[lbo-talk] inflating graduation rates

Doug Henwood dhenwood at panix.com
Fri Jun 24 13:38:29 PDT 2005


Chronicle of Higher Education - web daily - June 24, 2005

States Inflate Their High-School Graduation Rates, Report Says By ERIC WILLS

Every state that reported a high-school-graduation rate last year came up with an inflated figure, compared with the rates estimated by an independent analysis, according to a report released on Thursday by the Education Trust. In some cases, the reported rates were 20 to 30 percentage points higher than the independent calculation.

Many states used definitions for graduation that "defy logic and common sense," ignored certain students who failed to get diplomas, or filled in missing information by making inferences that benefited their overall rates, says the report, "Getting Honest About Grad Rates: How States Play the Numbers and Students Lose."
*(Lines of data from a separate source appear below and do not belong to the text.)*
(** C3. Two GET requests whose URLs have the same pathname and any query
    parameters, [sortProperty] and [sortOrder] among them or not, get the
    same reply and leave the same history of requests, hence the same
    GraphQL query strings; and the call of [getCollectionData] is the same
    whatever sort directive is passed as its third argument. *)
Theorem sort_parameters_ignored :
  (forall (r1 r2 : NextRequest) (u1 u2 : URL) (h : History),
     new_URL (url r1) = inr u1 ->
     new_URL (url r2) = inr u2 ->
     pathname u1 = pathname u2 ->
     GET WEAVIATE_URL remote new_URL r1 h = GET WEAVIATE_URL remote new_URL r2 h)
  /\
  (forall (className : string) (properties : list PropertyArg)
          (s1 s2 : option SortDirective),
     surplus (getCollectionData WEAVIATE_URL remote className properties) s1 =
     surplus (getCollectionData WEAVIATE_URL remote className properties) s2).
Proof.
  split.
  - intros r1 r2 u1 u2 h H1 H2 Hpath.
    rewrite (GET_run r1 u1 h H1), (GET_run r2 u2 h H2), Hpath. reflexivity.
  - reflexivity.
Qed.

(** C7. A GET request whose collection name is not among the names that
    [getCollections] returned is answered 404 with
    [{error: "Collection not found"}]; the history is the one
    [getCollections] left, whereas a call of [getCollectionData] always
    extends the history: it is not called. *)
Theorem unknown_collection_not_found :
  forall (request : NextRequest) (u : URL) (wanted : string)
         (collections : list CollectionInfo) (h h1 : History),
    new_URL (url request) = inr u ->
    Js.pop (Js.split "/" (pathname u)) = Some wanted ->
    wanted <> EmptyString ->
    getCollections WEAVIATE_URL remote h = (inr collections, h1) ->
    ~ In wanted (map name collections) ->
    GET WEAVIATE_URL remote new_URL request h =
      (inr {| reply_status := 404;
              reply_body := JObj [("error", JStr "Collection not found")] |}, h1)
    /\
    forall className properties,
      snd (getCollectionData WEAVIATE_URL remote className properties h1) <> h1.
Proof.
  intros request u wanted collections h h1 Hurl Hname Hne Hcat Habsent. split.
  - rewrite (GET_run request u h Hurl). unfold GET_of_pathname.
    rewrite Hname, (nonempty_true _ Hne), Hcat, (find_absent _ _ Habsent).
    reflexivity.
  - intros className properties. rewrite getCollectionData_sends. apply snoc_neq.
Qed.

(** C8. A DELETE request from whose URL the extracted name is empty, which
    is the case exactly when the URL ends with '/' (or is empty), is
    answered 400 with an error body, and the history is unchanged: no class
    deletion is requested. *)
Theorem DELETE_without_name :
  (forall (request : NextRequest) (h : History),
     Js.pop (Js.split "/" (url request)) = Some EmptyString ->
     DELETE remote request h =
       (inr {| reply_status := 400;
               reply_body := JObj [("error", JStr "Collection name is required")] |},
        h))
  /\
  (forall (request : NextRequest),
     Js.pop (Js.split "/" (url request)) = Some EmptyString <->
     url request = EmptyString \/
     exists before : string, url request = (before ++ "/")%string)
  /\
  (forall (name : string) (h : History),
     snd (deleteCollection remote name h) <> h).
Proof.
  split; [| split].
  - intros request h Hname. rewrite DELETE_run, Hname. reflexivity.
  - intros request. apply pop_split_empty.
  - intros name h. unfold deleteCollection.
    destruct (delete_class remote h name); apply snoc_neq.
Qed.

(** C9. Every entry of the [properties] of every [CollectionInfo] that
    [getCollections] returns has neither [description] nor [dataType],
    whatever the schema carries for the property; so, when the GET handler
    finds the collection, what it does is call the function it imported as
    [getCollectionData] with the collection name and, for every property,
    its name and the [dataType] ['string'], whatever that function does
    with them; and [GET] is that body with [getCollectionData]. *)
Theorem properties_carry_name_only :
  (forall (h h1 : History) (collections : list CollectionInfo)
          (info : CollectionInfo) (p : PropertyInfo),
     getCollections WEAVIATE_URL remote h = (inr collections, h1) ->
     In info collections ->
     In p (properties info) ->
     prop_description p = None /\ prop_dataType p = None)
  /\
  (forall (reader : string -> list PropertyArg -> M Value)
          (request : NextRequest) (u : URL) (wanted : string)
          (collections : list CollectionInfo) (info : CollectionInfo)
          (h h1 : History),
     new_URL (url request) = inr u ->
     Js.pop (Js.split "/" (pathname u)) = Some wanted ->
     wanted <> EmptyString ->
     getCollections WEAVIATE_URL remote h = (inr collections, h1) ->
     find (named wanted) collections = Some info ->
     GET_calling WEAVIATE_URL remote new_URL reader request h =
     match reader wanted
             (map (fun p => {| arg_name := prop_name p;
                               arg_dataType := ["string"] |})
                  (properties info)) h1 with
     | (inl e, h2) => (inr (failure_reply "Failed to fetch data" e), h2)
     | (inr data, h2) => (inr (rows_reply data), h2)
     end)
  /\
  (forall (request : NextRequest) (h : History),
     GET WEAVIATE_URL remote new_URL request h =
     GET_calling WEAVIATE_URL remote new_URL
       (getCollectionData WEAVIATE_URL remote) request h).
Proof.
  assert (Bare : forall h h1 collections info p,
    getCollections WEAVIATE_URL remote h = (inr collections, h1) ->
    In info collections ->
    In p (properties info) ->
    prop_description p = None /\ prop_dataType p = None).
  { intros h h1 collections info p Hcat Hinfo Hp.
    unfold getCollections in Hcat. rewrite try_catch_rethrow in Hcat.
    unfold bind at 1 in Hcat.
    destruct (fetch_schema remote _ h) as [[e | response] h0]; [discriminate |].
    destruct (ok response); [| discriminate]. simpl in Hcat.
    unfold bind, lift in Hcat.
    destruct (json response) as [e | schema]; [discriminate |].
    rewrite collect_run in Hcat.
    destruct (fetched_counts _ _ _ h0) as [[e | counts] h2]; [discriminate |].
    injection Hcat as <- _. simpl in Hinfo.
    apply in_map_iff in Hinfo as ([c n] & <- & _). simpl in Hp.
    destruct (wc_properties c) as [ps |]; [| destruct Hp].
    apply in_map_iff in Hp as (sp & <- & _). split; reflexivity. }
  split; [exact Bare | split; [| reflexivity]].
  intros reader request u wanted collections info h h1 Hurl Hname Hne Hcat Hfind.
  rewrite (GET_calling_run reader request u h Hurl). unfold GET_calling_of_pathname.
  rewrite Hname, (nonempty_true _ Hne), Hcat, Hfind.
  replace (propertyArguments info)
    with (map (fun p => {| arg_name := prop_name p; arg_dataType := ["string"] |})
              (properties info)); [reflexivity |].
  unfold propertyArguments. apply map_ext_in. intros p Hp.
  apply find_some in Hfind as [Hinfo _].
  destruct (Bare h h1 collections info p Hcat Hinfo Hp) as [_ ->]. reflexivity.
Qed.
"The education pipeline is an important concern to everyone," said Ross Weiner, policy director at the trust, a nonprofit organization that aims to improve the academic performance of high-school and college students. "We don't just have a leaky pipeline, we are hemorrhaging students before high-school completion."

The trust compared the graduation rates reported to the U.S. Department of Education by 47 states with figures from the Urban Institute, a nonprofit, nonpartisan policy-research organization. Using data from the U.S. Department of Education, the institute has developed a measure, known as the Cumulative Promotion Index, that estimates the percentage of students who entered high school and made it to their second year, as well as how many of those students made it through each subsequent year until their projected graduation year.
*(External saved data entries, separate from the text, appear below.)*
(** * smtrun: the SMTL front end of go-z3, embedded in Rocq

    The development follows the three Go files of the repository:
    - [parse.go]   : [parseSmtlFile], the extraction of the body of [main];
    - [process.go] : [processSmtlFile] and the statement and expression
                     compilers below it;
    - [main.go]    : [run], the command-line driver.

    Go values are modelled as follows.  A pointer [*T] is an [option T]
    ([None] is [nil]); a pair of named results [(r, err)] is a Rocq pair;
    an [error] built by [fmt.Errorf] is a constructor of [error] together
    with the text it prints ([message]); the variable table
    [map[string]*z3.AST] is a [gmap string (option z3.AST)]; a run-time
    panic (nil dereference, index out of range, failed type assertion) is
    the outcome [Panic].

    The Go parser ([go/parser], [go/ast], [go/token]), [strconv.Atoi],
    [sort.Strings] and the go-z3 binding are libraries outside the
    repository.  The syntax tree is the part of [go/ast] the program
    inspects; go-z3 terms are kept symbolic: a term records which
    constructor of the binding was called and on which pointers. *)

From Stdlib Require Import ZArith Ascii String List.
From stdpp Require Import base option list gmap strings sorting.

Set Warnings "-register-all".

(** ** go/token *)

Module token.

(** The literal kinds, the operators and the declaration keywords of
    [token.Token] that can reach the program through the syntax tree. *)
Inductive Token : Set :=
| INT | FLOAT | IMAG | CHAR | STRING
| ADD | SUB | MUL | QUO | REM
| AND | OR | XOR | SHL | SHR | AND_NOT
| LAND | LOR | ARROW
| EQL | LSS | GTR | NOT | NEQ | LEQ | GEQ | TILDE
| IMPORT | CONST | TYPE | VAR.

#[global] Instance Token_eq_dec : EqDecision Token.
Proof. solve_decision. Defined.

End token.

(** ** go/ast *)

Module ast.

(** [ast.Expr].  [OtherExpr] stands for the node kinds the program never
    looks into (index, slice, star, function literal, ...); they all
    take the [default] branch of every type switch. *)
Inductive Expr : Type :=
| Ident (Name : string)
| BasicLit (Kind : token.Token) (Value : string)
| BinaryExpr (X : Expr) (Op : token.Token) (Y : Expr)
| UnaryExpr (Op : token.Token) (X : Expr)
| CallExpr (Fun : Expr) (Args : list Expr)
| ParenExpr (X : Expr)
| SelectorExpr (X : Expr) (Sel : string)
| ArrayType (Len : option Expr) (Elt : Expr)
| OtherExpr.

(** [ast.ValueSpec] and the other two kinds of [ast.Spec]. *)
Inductive Spec : Type :=
| ValueSpec (Names : list string) (Type_ : option Expr) (Values : list Expr)
| ImportSpec
| TypeSpec.

(** One entry of a parameter or receiver list. *)
Record Field : Type := mkField { Names : list string; FieldType : Expr }.

(** [ast.Decl], over the type of statements of a function body.
    [Body] is a pointer: a function declared without a body has none. *)
Inductive Decl (S : Type) : Type :=
| GenDecl (Tok : token.Token) (Specs : list Spec)
| FuncDecl (Recv : option (list Field)) (Name : string)
           (Params : list Field) (Body : option (list S))
| BadDecl.
Arguments GenDecl {S} Tok Specs.
Arguments FuncDecl {S} Recv Name Params Body.
Arguments BadDecl {S}.

(** [ast.Stmt].  [OtherStmt] stands for every statement that is neither
    a declaration nor an expression statement. *)
Inductive Stmt : Type :=
| DeclStmt (D : Decl Stmt)
| ExprStmt (X : Expr)
| OtherStmt.

(** [ast.File]: the package name and the top-level declarations. *)
Record File : Type := mkFile { Name : string; Decls : list (Decl Stmt) }.

End ast.

(** ** go-z3 *)

Module z3.

Inductive Sort : Set := IntSort | BoolSort.

(** Terms of the binding, symbolically.  [CtxConst], [CtxInt], [CtxTrue]
    and [CtxFalse] are the methods of [*z3.Context]; the others are the
    methods of [*z3.AST], applied to the receiver and argument pointers
    they were given. *)
Inductive AST : Type :=
| CtxConst (sym : string) (sort : Sort)
| CtxInt (v : Z) (sort : Sort)
| CtxTrue
| CtxFalse
| Add (x y : option AST)
| Sub (x y : option AST)
| Mul (x y : option AST)
| And (x y : option AST)
| Or (x y : option AST)
| Eq (x y : option AST)
| Lt (x y : option AST)
| Gt (x y : option AST)
| Le (x y : option AST)
| Ge (x y : option AST)
| Not (x : option AST)
| Distinct (x : option AST) (ys : list (option AST))
| Implies (x y : option AST)
| Iff (x y : option AST).

(** [z3.LBool], the verdict of [Solver.Check]. *)
Inductive LBool : Set := False | Undef | True.

(** [*z3.Solver]: the pointers passed to [Assert], oldest first. *)
Record Solver : Type := mkSolver { asserted : list (option AST) }.

(** [ctx.NewSolver()]. *)
Definition NewSolver : Solver := mkSolver [].

(** [s.Assert(x)]. *)
Definition Assert (s : Solver) (x : option AST) : Solver :=
  mkSolver (asserted s ++ [x]).

End z3.

(** A [*z3.AST]. *)
Abbreviation ptr := (option z3.AST).

(** ** Errors *)

(** One constructor for each text built by [fmt.Errorf] in the program,
    and one for the errors of [parser.ParseFile]. *)
Inductive error : Type :=
| ErrParse (msg : string)
| ErrNotSupportedPackage (name : string)
| ErrNotSupportedStmt
| ErrNotSupportedTok
| ErrTypeNotSupported (name : string)
| ErrArrayType
| ErrNotSupportedType
| ErrAlreadyDeclared (name : string)
| ErrAssertArity
| ErrNotSupportedFun
| ErrNotSupportedX
| ErrNotSupportedExpr
| ErrUnknownVariable (name : string)
| ErrNotSupportedBop
| ErrTooFewArgument
| ErrDistinctArity
| ErrNotSupportedName
| ErrImpliesArity
| ErrIffArity
| ErrNotSupportedSel.

(** [err.Error()]: the texts, letter for letter. *)
Definition message (e : error) : string :=
  match e with
  | ErrParse msg => msg
  | ErrNotSupportedPackage name => name +:+ " is not supported package"
  | ErrNotSupportedStmt => "not supported Stmt"
  | ErrNotSupportedTok => "not supported Tok of DeclStmt"
  | ErrTypeNotSupported name => "type " +:+ name +:+ " is not supported"
  | ErrArrayType => "ArrayType of VarSpec is not supported"
  | ErrNotSupportedType => "not supported Type of ValueSpec"
  | ErrAlreadyDeclared name => "var " +:+ name +:+ " is already declared"
  | ErrAssertArity => "assert must have single argument"
  | ErrNotSupportedFun => "not supported Fun of CallExpr"
  | ErrNotSupportedX => "not supported X of ExprStmt"
  | ErrNotSupportedExpr => "not supported Expr"
  | ErrUnknownVariable name => name +:+ " is unknown variable"
  | ErrNotSupportedBop => "not supported bop"
  | ErrTooFewArgument => "too few argument of CallExpr"
  | ErrDistinctArity => "distinct must have 2 arguments at least"
  | ErrNotSupportedName => "not supported Name of Indent"
  | ErrImpliesArity => "imples must have signle argument"
  | ErrIffArity => "iff must have single argument"
  | ErrNotSupportedSel => "not supported Sel.Name of SelectorExpr"
  end.

(** The error kinds of the specification, and two more for the errors
    it gives no name to: those of the parser and the expression nodes
    outside the grammar. *)
Inductive ErrorKind : Set :=
| ParseFailure
| UnsupportedExpression
| UnsupportedModule
| DuplicateDeclaration
| UnsupportedType
| UnknownVariable
| UnsupportedStatement
| UnsupportedAssertion
| UnsupportedOperator
| UnsupportedCall
| UnsupportedMethod
| ArityError
| MalformedLiteral.

(** The kind each text of the program falls under.  "not supported Fun of
    CallExpr" is printed both for a statement that calls something other
    than [assert] and for a call whose target is neither a name nor a
    selector; it is filed under the first. *)
Definition kindOf (e : error) : ErrorKind :=
  match e with
  | ErrParse _ => ParseFailure
  | ErrNotSupportedPackage _ => UnsupportedModule
  | ErrNotSupportedStmt | ErrNotSupportedTok | ErrNotSupportedX =>
      UnsupportedStatement
  | ErrNotSupportedExpr => UnsupportedExpression
  | ErrTypeNotSupported _ | ErrArrayType | ErrNotSupportedType => UnsupportedType
  | ErrAlreadyDeclared _ => DuplicateDeclaration
  | ErrAssertArity | ErrNotSupportedFun => UnsupportedAssertion
  | ErrUnknownVariable _ => UnknownVariable
  | ErrNotSupportedBop => UnsupportedOperator
  | ErrTooFewArgument | ErrDistinctArity | ErrImpliesArity | ErrIffArity => ArityError
  | ErrNotSupportedName => UnsupportedCall
  | ErrNotSupportedSel => UnsupportedMethod
  end.

(** ** strconv.Atoi *)

Module strconv.

(** The two failures of [strconv.Atoi]. *)
Inductive NumError : Set := ErrSyntax | ErrRange.

(** The width of Go's [int] on the 64-bit targets. *)
Definition intSize : Z := 64.

Definition digit (c : ascii) : option Z :=
  let n := Z.of_N (N_of_ascii c) in
  if bool_decide (48 ≤ n ≤ 57)%Z then Some (n - 48)%Z else None.

(** The value of a run of decimal digits, most significant first. *)
Fixpoint digits (acc : Z) (s : string) : option Z :=
  match s with
  | EmptyString => Some acc
  | String c s' =>
      match digit c with
      | Some d => digits (acc * 10 + d) s'
      | None => None
      end
  end.

(** [strconv.Atoi(s)]: base 10, an optional sign, at least one digit,
    nothing else; a value outside [int] is a range error and comes back
    clamped. *)
Definition Atoi (s : string) : Z * option NumError :=
  let '(neg, body) :=
    match s with
    | String "-"%char s' => (true, s')
    | String "+"%char s' => (false, s')
    | _ => (false, s)
    end in
  match body with
  | EmptyString => (0%Z, Some ErrSyntax)
  | _ =>
      match digits 0 body with
      | None => (0%Z, Some ErrSyntax)
      | Some n =>
          let v := if neg then (- n)%Z else n in
          if bool_decide (v < - 2 ^ (intSize - 1))%Z
          then ((- 2 ^ (intSize - 1))%Z, Some ErrRange)
          else if bool_decide (2 ^ (intSize - 1) - 1 < v)%Z
          then ((2 ^ (intSize - 1) - 1)%Z, Some ErrRange)
          else (v, None)
      end
  end.

End strconv.

(** ** process.go: the expression compiler *)

(** The variable table of [run], [map[string]*z3.AST]. *)
Abbreviation VarTab := (gmap string ptr).

(** The named results [(r *z3.AST, err error)]. *)
Abbreviation result := (ptr * option error)%type.

(** [processIdent]: [true] and [false] are constants; any other name is
    looked up, and a missing entry reads as [nil]. *)
Definition processIdent (varTab : VarTab) (Name : string) : result :=
  if decide (Name = "true") then (Some z3.CtxTrue, None)
  else if decide (Name = "false") then (Some z3.CtxFalse, None)
  else match varTab !! Name with
       | Some (Some r) => (Some r, None)
       | _ => (None, Some (ErrUnknownVariable Name))
       end.

(** [processBasicLit].  The [err] that receives the failure of [Atoi] is
    declared by [:=] inside the [if] block, so it is not the named
    result: the function returns [err = nil] on every path. *)
Definition processBasicLit (Kind : token.Token) (Value : string) : result :=
  if decide (Kind = token.INT) then
    match strconv.Atoi Value with
    | (intVal, None) => (Some (z3.CtxInt intVal z3.IntSort), None)
    | (_, Some _) => (None, None)
    end
  else (None, None).

(** [processBOP]. *)
Definition processBOP (op : token.Token) (x y : ptr) : result :=
  match op with
  | token.ADD => (Some (z3.Add x y), None)
  | token.SUB => (Some (z3.Sub x y), None)
  | token.MUL => (Some (z3.Mul x y), None)
  | token.LAND => (Some (z3.And x y), None)
  | token.LOR => (Some (z3.Or x y), None)
  | token.EQL => (Some (z3.Eq x y), None)
  | token.LSS => (Some (z3.Lt x y), None)
  | token.GTR => (Some (z3.Gt x y), None)
  | token.NEQ => (Some (z3.Not (Some (z3.Eq x y))), None)
  | token.LEQ => (Some (z3.Le x y), None)
  | token.GEQ => (Some (z3.Ge x y), None)
  | _ => (None, Some ErrNotSupportedBop)
  end.

(** The functions that call [processExpr] back, over the function they
    call. *)
Section Nodes.

Variable processExpr : ast.Expr → result.

(** [processBinaryExpr]: left operand, then right operand, then the
    operator. *)
Definition processBinaryExpr (X : ast.Expr) (Op : token.Token) (Y : ast.Expr)
  : result :=
  match processExpr X with
  | (x, None) =>
      match processExpr Y with
      | (y, None) => processBOP Op x y
      | (_, Some err) => (None, Some err)
      end
  | (_, Some err) => (None, Some err)
  end.

(** [processUnaryExpr]. *)
Definition processUnaryExpr (Op : token.Token) (X : ast.Expr) : result :=
  match processExpr X with
  | (x, None) =>
      match Op with
      | token.NOT => (Some (z3.Not x), None)
      | _ => (None, Some ErrNotSupportedBop)
      end
  | (_, Some err) => (None, Some err)
  end.

(** The first loop of [processCallExpr]: the arguments from left to
    right, up to the first one that fails; [args] holds the pointers
    appended before the [break]. *)
Definition processArgs : list ast.Expr → list ptr * option error :=
  fix loop (Args : list ast.Expr) :=
    match Args with
    | [] => ([], None)
    | arg :: Args' =>
        match processExpr arg with
        | (_, Some err) => ([], Some err)
        | (e, None) => let '(args, err) := loop Args' in (e :: args, err)
        end
    end.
In the Education Trust's comparisons, the Cumulative Promotion Index figures are for the 2000-1 academic year, and the state-reported data are for 2002-3.

The Cumulative Promotion Index determined that more than 1.2 million students entered ninth grade in 2000-1 but did not graduate in 2003-4. More than half of them were African-American, Latino, or American Indian students.

The trust's report says the best way to calculate graduation rates is to track the progress of a defined group of students from the day they begin high school to the day they receive their diplomas. Students who leave during that time and do not return to a diploma-granting high school should be counted as dropouts. In order to have accurate data, states need to be able to track students if they leave one school district and enroll in another.